(** ** Which cell a click selects *)

(** X9: in the three demos the cell passed to [astar] as the goal is a
    cell of the grid, wherever the mouse and the camera are, whenever the
    conversion returns. *)
Theorem click_cell_in_grid (mx my cam_x cam_y : Z) (cam_fx cam_fy : V2Game.num)
  (target : cell) :
  BaseGame.click_cell mx my cam_x cam_y = Ok target ∨
  V10Game.click_cell mx my cam_x cam_y = Ok target ∨
  V2Game.click_cell mx my cam_fx cam_fy = Ok target →
  in_grid target.
Proof.
  intros [H|[H|H]].
  - unfold BaseGame.click_cell in H.
    destruct (Base.screen_to_grid _ _ _ _) as [c| |]; try done.
    injection H as <-. apply clamp_to_grid_spec.
  - unfold V10Game.click_cell in H.
    destruct (V10.iso_to_grid _ _) as [c| |]; try done.
    injection H as <-. apply clamp_to_grid_spec.
  - unfold V2Game.click_cell in H.
    destruct (V2Game.int_sub mx cam_fx) as [ix| |]; try done.
    destruct (V2Game.int_sub my cam_fy) as [iy| |]; try done. simpl in H.
    destruct (V2Game.sub_int ix _) as [ix'| |]; try done. simpl in H.
    destruct (V2Game.iso_to_grid ix' iy) as [c| |]; try done. simpl in H.
    injection H as <-.
    pose proof (clamp_to_grid_spec c) as (Hin & _ & Heq). by rewrite Heq.
Qed.

Lemma click_cell_in_grid_witness :
  BaseGame.click_cell 672 528 640 160 = Ok (12, 11) ∧ in_grid (12, 11).
Proof.
  assert (BaseGame.click_cell 672 528 640 160 = Ok (12, 11)) as H
    by (vm_compute; reflexivity).
  split; [exact H|].
  exact (click_cell_in_grid 672 528 640 160 (V2Game.IntV 0) (V2Game.IntV 0)
           (12, 11) (or_introl H)).
Defined.

Lemma pick_check_ok (pick : cell → result cell) (expect : cell → cell) :
  forallb (pick_check pick expect) grid_cells = true →
  ∀ c, in_grid c → pick c = Ok (expect c).
Proof.
  intros Hall c Hc. rewrite forallb_forall in Hall.
  specialize (Hall c (proj1 (list_elem_of_In _ _) (in_grid_cells c Hc))).
  unfold pick_check in Hall. destruct (pick c) as [c'| |]; try discriminate.
  apply bool_decide_eq_true in Hall. by subst.
Qed.

Lemma v10_center_picks :
  forallb (pick_check
             (λ c, V10Game.click_cell (V10Game.cell_center c.1 c.2 0 0).1
                                      (V10Game.cell_center c.1 c.2 0 0).2 0 0)
             (λ c, (Z.min (GRID_W - 1) (c.1 + 1), c.2)))
          grid_cells = true.
Proof. vm_compute. reflexivity. Qed.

- _GOAL OF THE EXERCISE_: Locate the lines above that contain "simpl" and copy them.

- _RESULT OF THIS EXERCISE_:
    destruct (V2Game.int_sub my cam_fy) as [iy| |]; try done. simpl in H.
    destruct (V2Game.sub_int ix _) as [ix'| |]; try done. simpl in H.
    destruct (V2Game.iso_to_grid ix' iy) as [c| |]; try done. simpl in H.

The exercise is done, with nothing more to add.